The use of primary cementless stems in femoral revision has gained popularity, but no clear consensus about the correct indication is still present. The aim of our systematic review is to: (1) summarize the available literature focused on the use of cementless primary stem in revision total hip arthroplasty (THA); (2) evaluate whether the use of cementless primary stems could represent a feasible option in hip revision; (3) define the proper indication of this surgical approach. A systematic literature review was performed about the use of cementless primary stems in revision THA. The PRISMA 2009 checklist was considered to edit our review. A total of nine articles were included.

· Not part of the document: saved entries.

Lemma t_run a :
  expected_sha256 a = expected →
  triple (λ w, inv expected w ∧ ¬ attempted (log w) LoadPartition ∧ no_alias (log w)) (run guest a)
    (λ _, hold owned) (inv expected).
Proof.
  intros Ex. unfold run. eapply t_pre; [by apply t_setup|done|intros _].
  set (F w := ¬ attempted (log w) LoadPartition ∧ owned w).
  assert (HF : stable F) by (apply stable_and; [apply stable_no_partition|apply lasting_stable, lasting_owned]).
  assert (Hd : ∀ w, F w → (BinaryHash, inr expected) ∈ log w) by (intros w [_ ?]; by apply owned_digest).
  assert (Hf : ∀ w, hold F w → hold owned w) by (by intros w (? & _ & ?)).
  destruct (ordinary_presence_proof a).
  { apply (t_forget F); [done..|intros r]. intros w Hw. by apply Hf. }
  apply (t_forget F); [done..|intros r].
  apply t_bind with (R := λ _, hold owned).
  - destruct (skip_partition a); [|apply t_partition].
    intros w Hw. by apply Hf.
  - intros _. apply t_stage; [apply lasting_owned|right; apply owned_digest].
Qed.

(** *** The clean-up *)

(** One alias is looked up, and removed if it is there. *)
Lemma remove_one host w :
  inv expected w → host ∈ owned_aliases w → attempted (log w) (Stage Release) →
  ∃ r t, bind_ (loopback_addresses guest)
           (λ now, if mem host (address_of <$> now) then bind_ (remote guest (DelAlias host)) (λ _, ret ()) else ret ()) w
         = (r, mkWorld (owned_aliases w) (alias_baseline w) (pf_active w) (pf_hash w) (pf_rules w) (log w ++ t))
    ∧ Forall (λ e, neutral e.1 = true) t
    ∧ inv expected (mkWorld (owned_aliases w) (alias_baseline w) (pf_active w) (pf_hash w) (pf_rules w) (log w ++ t))
    ∧ handled (log w ++ t) host.
Proof.
  intros Hi Ho Hr. unfold loopback_addresses, remote, bind_.
  assert (H1 := λ r, inv_neutral _ w IfConfig r Hi eq_refl I). unfold snoc in H1.
  assert (Ha := proj2 (inv_owned _ _ Hi host) Ho).
  destruct (guest (log w) IfConfig) as [e|text]; simpl.
  { exists (inl e), [(IfConfig, inl e)]. split; [done|]. split; [by repeat constructor|]. split; [apply H1|].
    by exists (log w), (inl e), []. }
  fold (addresses text). destruct (mem host (addresses text)) eqn:Em; simpl.
  2:{ exists (inr ()), [(IfConfig, inr text)]. split; [done|]. split; [by repeat constructor|].
      split; [apply H1|]. exists (log w), (inr text), []. repeat (split; [done|]). intros ? [= <-]. congruence. }
  set (h := log w ++ [(IfConfig, inr text)]).
  assert (H2 := λ r, inv_neutral _ _ (DelAlias host) r (H1 (inr text)) eq_refl
                 (conj (fresh_app _ _ _ (inv_fresh _ _ Hi _ Ho))
                    (conj (attempted_app _ _ _ Ha) (ex_intro _ (log w) (ex_intro _ text (conj eq_refl Em)))))).
  unfold snoc in H2. cbn [log owned_aliases alias_baseline pf_active pf_hash pf_rules] in H2.
  assert (Hh : ∀ r, handled (log w ++ [(IfConfig, inr text); (DelAlias host, r)]) host).
  { intros r. exists (log w), (inr text), [(DelAlias host, r)]. repeat (split; [done|]). by eexists _, _. }
  setoid_rewrite <-app_assoc in H2. simpl in H2.
  destruct (guest h (DelAlias host)) as [e|r]; subst h; rewrite <-app_assoc; simpl;
    (eexists _, _; split; [done|]; split; [by repeat constructor|]; split; [apply H2|apply Hh]).
Qed.

(** The world with a longer history. *)
Definition extend (w : World) (t : list (command * answer)) : World :=
  mkWorld (owned_aliases w) (alias_baseline w) (pf_active w) (pf_hash w) (pf_rules w) (log w ++ t).

Lemma extend_app w t t' : extend (extend w t) t' = extend w (t ++ t').
Proof. unfold extend. simpl. by rewrite app_assoc. Qed.

Lemma remove_all hosts w :
  inv expected w → (∀ host, host ∈ hosts → host ∈ owned_aliases w) → attempted (log w) (Stage Release) →
  ∃ r t, remove_aliases guest hosts w = (r, extend w t)
    ∧ Forall (λ e, neutral e.1 = true) t ∧ inv expected (extend w t)
    ∧ (r = inl Escapes ∨ ∀ host, host ∈ hosts → handled (log w ++ t) host).
Proof.
  revert w. induction hosts as [|host hosts IH]; intros w Hi Ho Hr.
  { exists (inr false), []. unfold extend. rewrite app_nil_r. destruct w. split; [done|]. split; [done|].
    split; [done|]. right. by intros ? ?%elem_of_nil. }
  destruct (remove_one host w Hi (Ho host (list_elem_of_here _ _)) Hr) as (r & t & E & Ht & Hi1 & Hh).
  fold (extend w t) in E, Hi1. cbn [remove_aliases]. unfold bind_ at 1, noting. rewrite E.
  destruct (IH (extend w t)) as (r' & t' & E' & Ht' & Hi2 & Hh'); [done| |by apply attempted_app|].
  { intros x Hx. apply Ho. by right. }
  rewrite extend_app in E', Hi2.
  assert (Hall : r' = inl Escapes ∨ ∀ x, x ∈ host :: hosts → handled (log w ++ t ++ t') x).
  { destruct Hh' as [?|Hh']; [by left|right]. simpl in Hh'. rewrite <-app_assoc in Hh'.
    intros x [->|Hx]%elem_of_cons; [|by apply Hh']. rewrite app_assoc. by apply handled_app. }
  assert (Htt : Forall (λ e, neutral e.1 = true) (t ++ t')) by (by apply Forall_app).
  destruct r as [[|]|[]]; [|by eexists _, t; split; [done|]; split; [done|]; split; [done|]; left|].
  all: unfold bind_; rewrite E'.
  all: destruct r' as [e|failed]; eexists _, (t ++ t'); (split; [done|]); (split; [done|]); (split; [done|]).
  all: destruct Hall as [Hall|Hall]; [|by right]; first [done|left; congruence].
Qed.

(** The addresses are those of before, without the run's aliases. *)
Definition restored (h : history) : Prop :=
  ∃ a text m last, h = a ++ (IfConfig, inr text) :: m ++ [(IfConfig, inr last)]
    ∧ no_alias a ∧ address_lines last = address_lines text
    ∧ ∀ host, attempted h (AddAlias host) → mem host (addresses last) = false.

(** What holds of the history when the fixture is done, however it ends, and
    what a success adds. *)
Definition closed (r : exc + unit) (h : history) : Prop :=
  safe expected h ∧ unattended h = false
  ∧ (r = inl Escapes ∨ ∀ host, attempted h (AddAlias host) → handled h host).
Definition outcome (r : exc + unit) (h : history) : Prop :=
  closed r h ∧ (r = inr () → in_force h = false ∧ restored h).

Lemma closed_end w r r' :
  inv expected w → unattended (log w) = false →
  (∀ host, host ∈ owned_aliases w → handled (log w) host) →
  closed r' (log w ++ [(IfConfig, r)]).
Proof.
  intros Hi Hu Hh. split; [by apply safe_snoc_cmd; [apply Hi|]|].
  split; [by rewrite unattended_snoc|]. right. intros host. rewrite attempted_snoc.
  intros [H|?]; [|done]. by apply handled_app, Hh, (inv_owned _ _ Hi).
Qed.

Lemma restored_end w l last :
  inv expected w → alias_baseline w = Some l → address_lines last = l →
  restored (log w ++ [(IfConfig, inr last)]).
Proof.
  intros Hi Hb <-. destruct (inv_baseline _ _ Hi _ Hb) as (a & text & m & E & Ha & Hl & Ho).
  exists a, text, m, last. split; [by rewrite E, <-app_assoc|]. split; [done|]. split; [done|].
  intros host H. unfold addresses. rewrite Hl. apply Ho, (inv_owned _ _ Hi).
  rewrite attempted_snoc in H. by destruct H.
Qed.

The current evidence is primarily Level IV. A total of 439 patients (454 hips) underwent THA revision with primary cementless stem. Partial cementless porous coated stems were used in 246 hips (54.2%). The majority of patients were affected by type I or II Paprosky femoral defects. The mean stem-related survival rate is 95.6% ± 3.8 with a mean follow-up of 4.7 years ± 1.3. Poor standardization of methodological analysis was observed. Current literature shows lacking evidence about primary cementless stems in revision THA. Despite these limitations, we can affirm that primary cementless stems in femoral revision surgery represent a viable option in selected patients. The proper indication is a patient with femoral Paprosky defect types I or II, with low number of previous surgeries and a previous cementless stem.